Yesterday, the Obama administration went a step further, requesting $3.7 billion in emergency funding to deal with the problem. As the Washington Post reported, the resources are needed to build detention centers, add immigration judges, and beef up border security, all while expediting deportations that will hopefully discourage an additional influx.

Republicans apparently don't like this, either.

T]he proposal was quickly met with broad skepticism among Republican lawmakers, who were doubtful that the package would be approved quickly -- if at all.
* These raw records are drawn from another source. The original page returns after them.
(* ===== verification/SnappyRoundtrip.v ===== *)
(** * The correctness of the codec ([include/snappy-c/snappy.c])

    The theorems about the entry points of snappy: what [snappy_compress]
    writes, what [snappy_uncompress] reads back, and the inputs for which the
    codec does not do what its documentation says. *)

From stdpp Require Import base numbers list.
From S2P Require Import Prelude Bits SnappySource Varint SnappyFormat SnappyWriter.
From S2P Require Import SnappyDecompress SnappyEmit SnappyMatch SnappyCompress SnappyStream SnappyDriver.

Open Scope Z_scope.

(** An environment for witnesses. *)
Definition sample_env : snappy_env :=
  fst (snappy_init_env (fun n => Some (replicate (Z.to_nat n) 7))).

Lemma sample_env_ready : table_ready sample_env.
Proof. eexists. split; [reflexivity|]. vm_compute. reflexivity. Qed.

(** C4: [snappy_compress] is total and memory-safe: given an environment, an
    input of less than 2^31 bytes and an output buffer of
    [snappy_max_compressed_length] bytes, it returns 0 without failing any of
    its assertions or leaving a buffer, writes at most that many bytes, keeps
    the environment usable, and the format's reference decoder turns what it
    wrote into the input. *)
Theorem snappy_compress_correct env input compressed :
  table_ready env → bytes input → bytes compressed → zlen input < 2 ^ 31 →
  snappy_max_compressed_length (zlen input) ≤ zlen compressed →
  ∃ env' out n, snappy_compress env input (zlen input) compressed = Ok (0, env', out, n) ∧
    0 ≤ n ≤ snappy_max_compressed_length (zlen input) ∧ zlen out = zlen compressed ∧
    table_ready env' ∧ decode (take (Z.to_nat n) out) = Some input.
Proof.
  intros Ht Hin Hc Hlen Hsz.
  pose proof (snappy_compress_spec env input [] compressed Ht ltac:(by rewrite app_nil_r) Hc Hlen Hsz) as H.
  rewrite app_nil_r in H.
  apply wp_inv in H as ([[[err env'] out] n] & Hr & -> & Hn & Hl & _ & Henv & Hout & Hdec).
  exists env', out, n. split_and!; try done; try lia. by rewrite Hout, decode_encoded.
Qed.

Lemma snappy_compress_correct_witness :
  ∃ env' out n, snappy_compress sample_env (replicate 40 9) 40 (replicate 78 0) = Ok (0, env', out, n) ∧
    0 ≤ n ≤ snappy_max_compressed_length 40 ∧ zlen out = 78 ∧
    table_ready env' ∧ decode (take (Z.to_nat n) out) = Some (replicate 40 9).
Proof.
  apply (snappy_compress_correct sample_env (replicate 40 9) (replicate 78 0)).
  - apply sample_env_ready.
  - apply Forall_replicate. unfold is_byte. lia.
  - apply Forall_replicate. unfold is_byte. lia.
  - vm_compute. reflexivity.
  - vm_compute. discriminate.
Defined.

(** C1: Round trip: uncompressing what [snappy_compress] wrote into any buffer
    at least as long as the input returns 0 and restores the input, and
    [snappy_uncompressed_length] announces its length. *)
Theorem snappy_roundtrip env input compressed uncompressed scratch :
  table_ready env → bytes input → bytes compressed → zlen input < 2 ^ 31 →
  snappy_max_compressed_length (zlen input) ≤ zlen compressed →
  bytes uncompressed → zlen input ≤ zlen uncompressed → bytes scratch → zlen scratch = 5 →
  ∃ env' out n, snappy_compress env input (zlen input) compressed = Ok (0, env', out, n) ∧
    snappy_uncompressed_length (take (Z.to_nat n) out) 0 n = Ok (Some (zlen input)) ∧
    ∃ buf, snappy_uncompress (take (Z.to_nat n) out) n uncompressed scratch = Ok (0, buf) ∧
      zlen buf = zlen uncompressed ∧ take (length input) buf = input.
Proof.
  intros Ht Hin Hc Hlen Hsz Hu Hul Hs Hs5.
  pose proof (snappy_compress_spec env input [] compressed Ht ltac:(by rewrite app_nil_r) Hc Hlen Hsz) as H.
  rewrite app_nil_r in H.
  apply wp_inv in H as ([[[err env'] out] n] & Hr & -> & Hn & Hl & Hob & _ & Hout & Hdec).
  exists env', out, n. split; [done|]. pose proof (zlen_nonneg input).
  assert (zlen (take (Z.to_nat n) out) = n) as Hln by (unfold zlen in *; rewrite length_take; lia).
  assert (bytes (take (Z.to_nat n) out)) as Hbt by by apply Forall_take.
  assert (n < 2 ^ 32).
  { unfold snappy_max_compressed_length in Hn. pose proof (Z.div_le_upper_bound (zlen input) 6 (2 ^ 29)). lia. }
  assert (varint_header 5 (take (Z.to_nat n) out) = Some (zlen input, blocks_code (length input) input)) as Hh.
  { rewrite Hout. unfold compressed_stream. apply varint_header_bytes; [change (128 ^ Z.of_nat 5) with (2 ^ 35)|]; lia. }
  split.
  - unfold snappy_uncompressed_length.
    rewrite varint_parse32_spec by (done || lia).
    rewrite Z.sub_0_r, Z.add_0_l. rewrite <-Hln at 2. rewrite slice_all, Hh, bind_Ok_l.
    zcase; [done|lia].
  - assert (decode (take (Z.to_nat n) out) = Some input) as Hds by by rewrite Hout, decode_encoded.
    pose proof (snappy_uncompress_spec (take (Z.to_nat n) out) uncompressed scratch Hbt
      ltac:(lia) Hu Hs Hs5) as Hd.
    unfold uncompressed_to in Hd. rewrite Hds, Hln in Hd.
    apply wp_inv in Hd as ([rc buf] & Hr2 & [Hbl _] & -> & Hbuf); [by exists buf|].
    intros m s Hm. unfold stream_length in Hm. rewrite Hh in Hm. injection Hm as <- <-.
    rewrite u32_small by lia. done.
Qed.

Lemma snappy_roundtrip_witness :
  ∃ env' out n, snappy_compress sample_env (replicate 40 9) 40 (replicate 78 0) = Ok (0, env', out, n) ∧
    snappy_uncompressed_length (take (Z.to_nat n) out) 0 n = Ok (Some 40) ∧
    ∃ buf, snappy_uncompress (take (Z.to_nat n) out) n (replicate 50 0) (replicate 5 0) = Ok (0, buf) ∧
      zlen buf = 50 ∧ take 40 buf = replicate 40 9.
Proof.
  apply (snappy_roundtrip sample_env (replicate 40 9) (replicate 78 0) (replicate 50 0) (replicate 5 0)).
  - apply sample_env_ready.
  - apply Forall_replicate. unfold is_byte. lia.
  - apply Forall_replicate. unfold is_byte. lia.
  - vm_compute. reflexivity.
  - vm_compute. discriminate.
  - apply Forall_replicate. unfold is_byte. lia.
  - vm_compute. discriminate.
  - apply Forall_replicate. unfold is_byte. lia.
  - reflexivity.
Defined.

(** C5: [snappy_uncompress] refines the format: on any bytes, valid stream or
    not, it ends without leaving its buffers or failing an assertion; it
    returns 0 with the decoded data when the reference decoder accepts the
    stream, and else -EIO, with the data in front of the first bad element in
    the buffer.  The output buffer need only have the length that the stream
    announces. *)
Theorem snappy_uncompress_refines_format compressed uncompressed scratch :
  bytes compressed → zlen compressed < 2 ^ 32 →
  bytes uncompressed → bytes scratch → zlen scratch = 5 →
  (∀ n s, stream_length compressed = Some (n, s) → n ≤ zlen uncompressed) →
  ∃ rc buf, snappy_uncompress compressed (zlen compressed) uncompressed scratch = Ok (rc, buf) ∧
    uncompressed_to compressed uncompressed rc buf.
Proof.
  intros Hc Hl Hu Hs Hs5 Hfit.
  pose proof (snappy_uncompress_spec compressed uncompressed scratch Hc Hl Hu Hs Hs5 Hfit) as H.
  apply wp_inv in H as ([rc buf] & -> & Hr). by exists rc, buf.
Qed.

Lemma snappy_uncompress_refines_format_witness :
  ∃ rc buf, snappy_uncompress [6; 4; 1; 2; 18; 2; 0; 9] 8 (replicate 6 0) (replicate 5 0) = Ok (rc, buf) ∧
    rc = - EIO ∧ take 2 buf = [1; 2].
Proof.
  destruct (snappy_uncompress_refines_format [6; 4; 1; 2; 18; 2; 0; 9] (replicate 6 0) (replicate 5 0))
    as (rc & buf & Hr & _ & H).
  - repeat constructor; unfold is_byte; lia.
  - vm_compute. reflexivity.
  - apply Forall_replicate. unfold is_byte. lia.
  - apply Forall_replicate. unfold is_byte. lia.
  - reflexivity.
  - intros n s H. vm_compute in H. injection H as <- _. vm_compute. discriminate.
  - exists rc, buf. split; [exact Hr|]. vm_compute in H. exact H.
Defined.

(** The copies of a stream that is cut short by one bad byte, and the same
    stream without it. *)
Example uncompress_overlapping_copy :
  snappy_uncompress [6; 4; 1; 2; 14; 2; 0] 7 (replicate 6 0) (replicate 5 0) =
    Ok (0, [1; 2; 1; 2; 1; 2]).
Proof. vm_compute. reflexivity. Qed.

(** C40: Lengths that do not fit an [int]: [compress] keeps the input length in
    an [int], so an input of 2^31 bytes or more (modulo 2^32) looks empty.
    [snappy_compress] then writes the length header only, reads nothing of the
    input, and still returns 0; no reader decodes what it wrote. *)
Theorem snappy_compress_huge_input env input input_length compressed :
  0 ≤ input_length < 2 ^ 64 → 2 ^ 31 ≤ u32 input_length → bytes compressed → 5 ≤ zlen compressed →
  let hdr := varint_bytes 5 (u32 input_length) in
  ∃ env' out, snappy_compress env input input_length compressed = Ok (0, env', out, zlen hdr) ∧
    take (length hdr) out = hdr ∧ decode hdr = None.
Proof.
  intros Hlen Hbig Hc Hc5 hdr.
  assert (available {| src_ptr := 0; src_left := input_length |} = u32 input_length - 2 ^ 32) as Hav.
  { simpl. unfold flat_available, i32, u32 in *. simpl src_left. Z.to_euclidean_division_equations; lia. }
  assert (0 ≤ u32 input_length < 2 ^ 32) as Hu by (apply Z.mod_pos_bound; lia).
  pose proof (zlen_varint_bytes 5 (u32 input_length)) as Hhl. fold hdr in Hhl. simpl in Hhl.
  pose proof (zlen_nonneg hdr).
  pose proof (varint_encode32_spec [] (replicate 5 0) (u32 input_length) Hu ltac:(zl)) as Henc.
  cbv zeta in Henc. rewrite !app_nil_l in Henc. change (zlen []) with 0 in Henc. fold hdr in Henc.
  pose proof (store_bytes_at_end [] compressed hdr ltac:(lia)) as Hst.
  simpl app in Hst. change (zlen []) with 0 in Hst.
  assert (decode hdr = None) as Hdec.
  { unfold decode, stream_length, hdr. rewrite <-(app_nil_r (varint_bytes 5 _)).
    rewrite varint_header_bytes by (change (128 ^ Z.of_nat 5) with (2 ^ 35); lia).
    rewrite u32_small by lia. simpl. destruct (u32 input_length); [lia|done|done]. }
  assert (u32 (u32 input_length - 2 ^ 32) = u32 input_length) as Hu32.
  { unfold u32 at 1. replace (u32 input_length - 2 ^ 32) with (u32 input_length + -1 * 2 ^ 32) by lia.
    rewrite Z.mod_add by lia. by apply Z.mod_small. }
  unfold snappy_compress, compress. rewrite Hav, Hu32, Henc, bind_Ok_l.
  rewrite load_bytes_Ok, bind_Ok_l by zl. rewrite slice_app_l, slice_all by zl.
  simpl append. unfold flat_append, copy_to. simpl. rewrite Hst. simpl.
  rewrite (proj2 (Z.ltb_ge 0 _)) by lia. simpl. eexists _, _. split; [done|].
  split; [apply take_app_length|done].
Qed.

Lemma snappy_compress_huge_input_witness :
  ∃ env' out, snappy_compress sample_env [1; 2] (2 ^ 31) (replicate 5 0) = Ok (0, env', out, 5) ∧
    take 5 out = [128; 128; 128; 128; 8] ∧ decode [128; 128; 128; 128; 8] = None.
Proof.
  apply (snappy_compress_huge_input sample_env [1; 2] (2 ^ 31) (replicate 5 0)).
  - lia.
  - vm_compute. discriminate.
  - apply Forall_replicate. unfold is_byte. lia.
  - vm_compute. discriminate.
Defined.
But GOP leaders, who have called on Obama to take stronger action, said they were reluctant to give the administration a "blank check" without ­more-detailed plans to ensure that the money would help stem the crisis at the border.... Asked if he thought lawmakers would approve the proposal, Sen. Marco Rubio (R-Fla.) said, "No, given the mood here in Washington, I don't have confidence it will happen."

Republicans want a response to the problem, but apparently, if the White House has a new plan, the GOP isn't inclined to approve it. The Republican reaction to the proposal, as of this morning, is "almost universally negative."

All of which leads to a straightforward question: do Republicans want a solution to the crisis or do they want to complain about the crisis? They can't have both.

I post this not as an indictment of the GOP and all anti-undocumented immigrant proponents; I post this to begin a more constructive dialog as to what this nation's realistic answers to an unyielding problem are actually constrained by.

If $3.7 billion is too much, then how about $240+ billion over 5 years and an additional $250 billion a year in negative GDP? This isn't a Republican or Democratic problem, it is an American problem and the economics may lead us to far less draconian measures than those flippantly tossed about without regard to their cost both in dollars and human lives.